Treatment After BCG Failure in Male Non-Muscle-Invasive Bladder Cancer with Carcinoma In Situ of the Prostatic Urethra
In male patients with non-muscle-invasive bladder cancer (NMIBC), carcinoma in situ (CIS) involving the epithelial lining of the prostatic urethra marks a very high-risk subgroup. When initial intravesical therapy does not achieve the required response, a defined next-line pathway applies.
Male sex with NMIBC and CIS in the epithelial lining of the prostatic urethra. Patients in this setting are classified in the very high-risk group. Intravesical BCG instillation can reach this site; transurethral resection or laser enucleation of the prostate can improve BCG contact with the prostatic urethra.

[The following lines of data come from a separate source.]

(** ** Queueing the chunk *)

(** The chunk of a send, with the permits it took. *)
Record chunk_of f (c : OutboundChunk) : Prop := {
  cf_state : oc_state c = sf_state f;
  cf_id : oc_stream_id c = mkVarInt (sf_stream_id f);
  cf_payload : oc_payload c = sf_payload f;
  cf_fin : oc_fin c = sf_fin f;
  cf_conn : permits (oc_conn_permit c) = zlen (sf_payload f);
  cf_bytes : permits (oc_stream_permit c) = zlen (sf_payload f);
  cf_frame : num_permits (oc_frame_permit c) = 1;
  cf_frames : num_permits (oc_stream_frame_permit c) = 1
}.

(** The state after the chunk was queued; a FIN ends the sending side. *)
Definition end_send st : StreamState := st <| send_terminal := true |>.
Definition queue_send f (c : OutboundChunk) s : ConnectionShared :=
  let cs := default [] (by_stream (queues s) !! sf_stream_id f) in
  let s1 := set_queue (sf_stream_id f) (cs ++ [c]) (match cs with [] => true | _ => false end) s in
  if sf_fin f then s1 <| heap ::= alter end_send (sf_state f) |> else s1.

Lemma core_eq_alter_both s s' l g : s ≈ s' -> (forall st, core_stream (g st) = g (core_stream st)) ->
  s <| heap ::= alter g l |> ≈ s' <| heap ::= alter g l |>.
Proof.
  intros H Hg. assert (Hc : forall x, core (x <| heap ::= alter g l |>) = (core x) <| heap ::= alter g l |>).
  { intros x. unfold core. simpl. f_equal. apply map_eq. intros i. rewrite lookup_fmap.
    destruct (decide (l = i)) as [->|].
    - rewrite !lookup_alter_eq, lookup_fmap. destruct (heap x !! i); simpl; by rewrite ?Hg.
    - by rewrite !lookup_alter_ne, lookup_fmap by done. }
  unfold core_eq. by rewrite !Hc, H.
Qed.

Lemma core_eq_wakes s w : s <| wakes ::= w |> ≈ s.
Proof. done. Qed.

Lemma set_queue_core id cs b s s' : s ≈ s' -> set_queue id cs b s ≈ set_queue id cs b s'.
Proof.
  intros H. unfold set_queue. etransitivity; [apply core_eq_wakes|].
  etransitivity; [|symmetry; apply core_eq_wakes]. by apply core_eq_trans_upd.
Qed.

Lemma ledger_split s l cn fr by_ fs lk hs : ledger s (mkHold l cn fr by_ fs lk :: hs) ->
  ledger s (mkHold l 0 0 0 0 lk :: mkHold l cn fr by_ fs 0 :: hs).
Proof.
  intros [Hok Hc Hf Hco Hfo Hs]. apply Forall_cons in Hok as [Hok Hoks]. unfold hold_ok in Hok. simpl in *.
  split; simpl; try done.
  - repeat constructor; simpl; try lia. done.
  - intros k st Hk. destruct (Hs k st Hk) as [Hb Hfr Hl ? ?]. unfold balanced, at_loc in *. simpl in *.
    split; unfold balanced, at_loc; simpl; try done; destruct (decide (l = k)); try done; lia.
Qed.

(** Queueing moves no permit. *)
Lemma ledger_set_queue id cs b s hs : ledger s hs -> ledger (set_queue id cs b s) hs.
Proof. apply ledger_same; try done. intros l st Hl. by exists st. Qed.

Lemma tally_wakes s0 hs s w : tally s0 hs s -> tally s0 hs (s <| wakes ::= w |>).
Proof.
  intros [Hl Hc]. split; [|by etransitivity; [apply core_eq_wakes|]].
  eapply ledger_same; [..|exact Hl]; try done. intros l st Hst. by exists st.
Qed.

Lemma ledger_end_send s l hs : ledger s hs -> ledger (s <| heap ::= alter end_send l |>) hs.
Proof.
  apply ledger_same; try done. intros k st' Hk. simpl in Hk. destruct (decide (l = k)) as [<-|].
  - rewrite lookup_alter_eq in Hk. destruct (heap s !! l) as [st|]; [|done]. apply (inj Some) in Hk. subst st'.
    by exists st.
  - rewrite lookup_alter_ne in Hk by done. by exists st'.
Qed.

(** ** The stages *)

(** The permits a send of [n] bytes holds at a stage. *)
Definition stage_ok (n : Z) (stage : SendStage) : Prop :=
  match stage with
  | SStart | SLock | SStreamFrame => True
  | SStreamBytes fp => num_permits fp = 1
  | SFrame fp sp => num_permits fp = 1 /\ permits sp = n
  | SConnBytes fp sp frp => num_permits fp = 1 /\ permits sp = n /\ num_permits frp = 1
  end.
(** Whether it has passed the lock and the checks made under it. *)
Definition past_lock (stage : SendStage) : bool := match stage with SStart | SLock => false | _ => true end.
Definition checked s f : Prop :=
  (sf_payload f = [] -> sf_fin f = true) /\ zlen (sf_payload f) <= max_outbound_stream_bytes (limits s).

Record send_ok s f : Prop := {
  fo_state : is_Some (heap s !! sf_state f);
  fo_id : 0 <= sf_stream_id f <= VarInt.MAX;
  fo_stage : stage_ok (zlen (sf_payload f)) (sf_stage f);
  fo_checked : past_lock (sf_stage f) = true -> checked s f
}.

(** What a waiting send lacks. *)
Definition starved f (stage : SendStage) s : Prop :=
  exists st, heap s !! sf_state f = Some st /\
  match stage with
  | SStart => False
  | SLock => send_locked st = true
  | SStreamFrame => available_permits (outbound_stream_frames st) < 1
  | SStreamBytes _ => available_permits (outbound_stream_bytes st) < zlen (sf_payload f)
  | SFrame _ _ => available_permits (outbound_frames s) < 1
  | SConnBytes _ _ _ => available_permits (outbound_conn_bytes s) < zlen (sf_payload f)
  end.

The prior line used transurethral resection of the prostate followed by full-dose intravesical BCG (induction and maintenance). This protocol applies when those goals were not met:
• Carcinoma in situ still present on prostatic urethra biopsy at 3 months
• Urine cytology positive for high-grade urothelial carcinoma at 3 months
When intravesical BCG is unresponsive, radical surgery is considered for eligible patients. The full protocol specifies the criteria and structured management pathway.
References
All patients with CIS in the prostatic urethra, with certain subtypes of UC, or with LVI, should be included in the very high-risk group.
Patients with CIS in the epithelial lining of the prostatic urethra can be treated by intravesical instillation of BCG.
Transurethral resection or laser enucleation of the prostate can improve contact of BCG with the prostatic urethra.
Radical surgery should be considered.
Offer an RC to patients with BCG-unresponsive tumours.